Wednesday, December 24, 2008

Remembering Tea time at Christmas

I was at a friend's house last week for a Christmas party with some of my girlfriends. We were having a wonderful time munching on some veggies when I decide to venture around and explore this house I had never been to before. I noticed a beautiful china cabinet in the living room, and decided to take a look. As I approached the cabinet I realized it contained a tea cup collection. Appreciating such a collection, I looked closer and then I gasped! As I looked over the beautiful china I noticed several cups that were identical to those my mother-in-law owned. Memories began flooding my soul. And for those of you who know me, you can guess my immediate reaction. Insta-tears!

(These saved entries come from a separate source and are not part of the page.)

(* ===== verification/SidecarDisk.v ===== *)
(** The record directory as Sidecar keeps it: which files are records, what the
    calls may change of them, and the specifications of reading, writing and
    removing one record. *)

From S2P Require Import Prelude Digest Binary Stream Envelope Backend Store FileSystem AtomicFile Wp OsFile RefText Sidecar.
Import Sidecar.

(** ** Names *)
#[export] Instance recordPath_inj : Inj (=) (=) recordPath.
Proof. intros d d' [= H]. by apply app_inj_2, proj1, (inj DString) in H. Qed.

(** The scratch files of the record directory. *)
Definition scratchIn (p : path) : Prop := exists k, p = metaDir ++ [k ++ str ".tmp"].
Lemma scratch_not_record p d : scratchIn p -> p <> recordPath d.
Proof.
  intros [k ->] H. injection H as H. apply (f_equal list.last) in H.
  unfold recordName, recordSuffix in H. change (str ".json") with (str ".jso" ++ [x6e]) in H.
  change (str ".tmp") with (str ".tm" ++ [x70]) in H. by rewrite !app_assoc, !last_snoc in H.
Qed.

(** ** What the calls may change *)
Record metaOk (t : gmap path entry) : Prop := {
  mo_parents : parents t;
  mo_root : t !! ([] : path) = Some Directory;
  mo_meta : t !! metaDir = None \/ t !! metaDir = Some Directory;
  mo_record : forall d, fileOr (fun _ => True) (t !! recordPath d);
}.

(** A step that leaves the records as they are. *)
Record keepsRec (s s' : FS) : Prop := {
  kr_quiet : faults s = [] -> faults s' = [];
  kr_ok : metaOk (tree s) -> metaOk (tree s');
  kr_meta : tree s !! metaDir = Some Directory -> tree s' !! metaDir = Some Directory;
  kr_same : forall d, tree s' !! recordPath d = tree s !! recordPath d;
}.
#[export] Instance keepsRec_preorder : PreOrder keepsRec.
Proof.
  split; [by intros s|]. intros s1 s2 s3 [Hq1 Ho1 Hm1 Hs1] [Hq2 Ho2 Hm2 Hs2]. split; auto. intros d. by rewrite Hs2.
Qed.

Lemma evolves_keepsRec s s' : evolves s (tree s) s' -> keepsRec s s'.
Proof. intros (Ht & _ & Hq). split; [done|by rewrite Ht..]. Qed.

(** A change of one path that is a scratch file. *)
Lemma scratch_keepsRec s s' p t' : scratchIn p ->
  (forall q, q <> p -> t' !! q = tree s !! q) -> (metaOk (tree s) -> parents t') ->
  evolves s t' s' -> keepsRec s s'.
Proof.
  intros Hp Hsame Hpar (Ht & _ & Hq). destruct Hp as [k Hk].
  assert (Hr : forall d, tree s' !! recordPath d = tree s !! recordPath d).
  { intros d. rewrite Ht. apply Hsame. intros E. symmetry in E. revert E. apply scratch_not_record. by exists k. }
  assert (Hm : tree s' !! metaDir = tree s !! metaDir) by (rewrite Ht; apply Hsame; by rewrite Hk).
  split; [done| |by rewrite Hm|done]. intros [Hp Hro Hme Hre]. split.
  - rewrite Ht. by apply Hpar.
  - rewrite Ht, Hsame; [done|by rewrite Hk].
  - by rewrite Hm.
  - intros d. by rewrite Hr.
Qed.

(** A step that puts [data] into the record file of [d]. *)
Record rewrote (d : Digest) (data : bytes) (s s' : FS) : Prop := {
  rw_quiet : faults s = [] -> faults s' = [];
  rw_ok : metaOk (tree s) -> metaOk (tree s');
  rw_file : exists m, tree s' !! recordPath d = Some (File data m);
  rw_same : forall d', d' <> d -> tree s' !! recordPath d' = tree s !! recordPath d';
}.
(** A step that removes the record file of [d], if there is one. *)
Record unrecords (d : Digest) (s s' : FS) : Prop := {
  ur_quiet : faults s = [] -> faults s' = [];
  ur_ok : metaOk (tree s) -> metaOk (tree s');
  ur_file : tree s' !! recordPath d = None;
  ur_same : forall d', d' <> d -> tree s' !! recordPath d' = tree s !! recordPath d';
}.
Lemma rewrote_after d data s s1 s' : keepsRec s s1 -> rewrote d data s1 s' -> rewrote d data s s'.
Proof. intros Hk [Hq Ho Hf Hs]. destruct Hk as [Hq1 Ho1 _ Hs1]. split; [auto|auto|done|]. intros d' Hd. by rewrite Hs. Qed.
Lemma rewrote_before d data s s1 s' : rewrote d data s s1 -> keepsRec s1 s' -> rewrote d data s s'.
Proof.
  intros [Hq Ho [m Hf] Hs] [Hq1 Ho1 _ Hs1]. split; [auto|auto|exists m; by rewrite Hs1|]. intros d' Hd. by rewrite Hs1, Hs.
Qed.

Section Calls.
Variable outside : path -> option entry.

Lemma metaOk_clear t n : metaOk t -> clear t (metaDir ++ [n]).
Proof.
  intros Ho q k E Hk. destruct q as [|x [|y [|]]]; [right; apply Ho| | |].
  - injection E as <- _. apply Ho.
  - exfalso. injection E as _ _ E. by destruct k.
  - discriminate E.
Qed.
Lemma metaDir_clear t : metaOk t -> clear t ([] ++ metaDir).
Proof. intros Ho q k E Hk. right. destruct q as [|x [|]]; [apply Ho| |]; injection E as <- E; by destruct k. Qed.

Lemma resolve_meta_absent t follow n : metaOk t -> t !! metaDir = Some Directory -> t !! (metaDir ++ [n]) = None ->
  resolve outside t follow (metaDir ++ [n]) = Absent.
Proof. intros Ho Hd Hn. apply resolve_child; [apply Ho|done..]. Qed.

(** The record file of a digest, or none. *)
Lemma resolve_record t follow d : metaOk t ->
  (exists data m, t !! recordPath d = Some (File data m) /\ resolve outside t follow (recordPath d) = Found (File data m)) \/
  (t !! recordPath d = None /\
   (resolve outside t follow (recordPath d) = Absent \/ resolve outside t follow (recordPath d) = NoParent)).
Proof.
  intros Ho. pose proof (mo_record _ Ho d) as Hr. destruct (t !! recordPath d) as [[data m| | |]|] eqn:E; try done.
  - left. exists data, m. split; [done|]. by apply resolve_present; [apply Ho|..].
  - right. split; [done|]. apply resolve_absent; [by apply metaOk_clear|done].
Qed.

(** ** Scratch files *)
Variable random : gmap path entry -> bytes.

(** The file is made, or the disk failed (or the random name was taken). *)
Lemma CreateTemp_meta pre c s : metaOk (tree s) -> tree s !! metaDir = Some Directory ->
  wp (os_CreateTemp outside random metaDir pre (str ".tmp")) (fun r c' s' => c' = c /\ keepsRec s s' /\
    match r with
    | Ok p => scratchIn p /\ exists m, tree s' !! p = Some (File [] m)
    | Err _ => faults s <> [] \/ tree s !! (metaDir ++ [pre ++ random (tree s) ++ str ".tmp"]) <> None
    end) c s.
Proof.
  intros Ho Hd. apply wp_intro. intros r c' s' H. unfold os_CreateTemp, get in H. munfold.
  set (p := metaDir ++ [pre ++ random (tree s) ++ str ".tmp"]) in *.
  assert (Hp : scratchIn p) by (exists (pre ++ random (tree s)); by rewrite <- app_assoc).
  destruct (os_OpenExcl outside p c s) as [[r0 c0] s0] eqn:E. apply os_OpenExcl_inv in E as (-> & E).
  destruct r0 as [u|e]; simplify_eq; destruct E as [He HA].
  - split_and!; [done| |done|].
    + eapply scratch_keepsRec; [done| |intros _|exact He]; [intros q Hq; by rewrite lookup_insert_ne|].
      apply parents_insert; [apply Ho|done|]. intros ED. fold p in ED.
      rewrite (resolve_present outside _ false p Directory) in HA; [done|apply Ho|done|done].
    + destruct He as (-> & _). eexists. apply lookup_insert_eq.
  - split_and!; [done|by apply evolves_keepsRec|]. destruct HA as [[Hf _]|Hx]; [by left|]. right. intros Hn.
    by apply Hx, resolve_meta_absent.
Qed.

(** A step on the scratch file that leaves the records, and what the file then holds. *)
Lemma Append_meta p data m c s : metaOk (tree s) -> tree s !! metaDir = Some Directory -> scratchIn p -> tree s !! p = Some (File [] m) ->
  wp (os_Append p data) (fun r c' s' => c' = c /\ keepsRec s s' /\ (faults s = [] -> r = Ok tt) /\
    (exists x m', tree s' !! p = Some (File x m') /\ (r = Ok tt -> x = data))) c s.
Proof.
  intros Ho Hd Hp Ht. apply wp_intro. intros r c' s' H. apply (os_Append_inv _ _ _ _ _ _ _ _ _ Ht) in H as (-> & n & He & Hr & Hq).
  split_and!; [done| |done|].
  - eapply scratch_keepsRec; [done| |intros _|exact He]; [intros q Hq'; by rewrite lookup_insert_ne|].
    pose proof Hp as [k Hk]. rewrite Hk. apply parents_insert; [apply Ho|done|]. rewrite <- Hk, Ht. done.
  - destruct He as (-> & _). eexists _, _. split; [apply lookup_insert_eq|]. intros Hok. cbn. by rewrite Hr.
Qed.
Lemma syscall_meta c s : wp syscall (fun r c' s' => c' = c /\ keepsRec s s' /\ tree s' = tree s /\ (faults s = [] -> r = Ok tt)) c s.
Proof.
  eapply wp_mono; [apply wp_syscall|]. intros r c' s' (-> & He & Hq & _). pose proof (evolves_keepsRec _ _ He).
  by destruct He as (? & _).
Qed.
Lemma tryRemove_meta p c s : scratchIn p -> metaOk (tree s) ->
  wp (tryRemove outside p) (fun r c' s' => r = Ok tt /\ c' = c /\ keepsRec s s') c s.
Proof.
  intros Hp Ho. unfold tryRemove. apply wp_bind, wp_attempt, wp_intro. intros r c' s' H.
  apply os_Remove_inv in H as (-> & H). apply wp_ret. split_and!; [done..|].
  destruct r as [u|e]; destruct H as [He Hx]; [|by apply evolves_keepsRec].
  eapply scratch_keepsRec; [done| |intros _|exact He]; [intros q Hq; by rewrite lookup_delete_ne|].
  apply parents_delete_empty; [apply Ho|]. intros ED. destruct Hx as (x & Hr & Hx).
  rewrite (resolve_present outside _ false p Directory) in Hr by (done || apply Ho). injection Hr as <-. auto.
Qed.
Lemma discard_meta p c s : scratchIn p -> metaOk (tree s) ->
  wp (discard outside p) (fun r c' s' => r = Ok tt /\ c' = c /\ keepsRec s s') c s.
Proof.
  intros Hp Ho. unfold discard. apply wp_bind, wp_attempt. eapply wp_mono; [apply syscall_meta|].
  intros r c1 s1 (-> & Hk & Ht & _). eapply wp_mono; [apply tryRemove_meta; [done|by rewrite Ht]|].
  intros r2 c2 s2 (-> & -> & Hk2). split_and!; [done..|by etrans].
Qed.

My friend Charlotte hugged me and asked me about this wonderful woman I was lucky enough to call Mom for a short period of time. You see, I really began to appreciate the art of tea when I met Matt's mother, Paula. Often she and I would sit and drink a cup of tea together as others ran around doing chores or errands. She would open up her china cabinet and tell me to pick out my favorite cup and then ask me to choose a tea. We always drank apricot tea. For years I thought it was her favorite tea, until I realized she had a different tea for each friend. She must have had dozens of "favorite" teas. She was that kind of a woman. She loved what you loved and made you feel special and welcomed by something as simple as a cup of tea.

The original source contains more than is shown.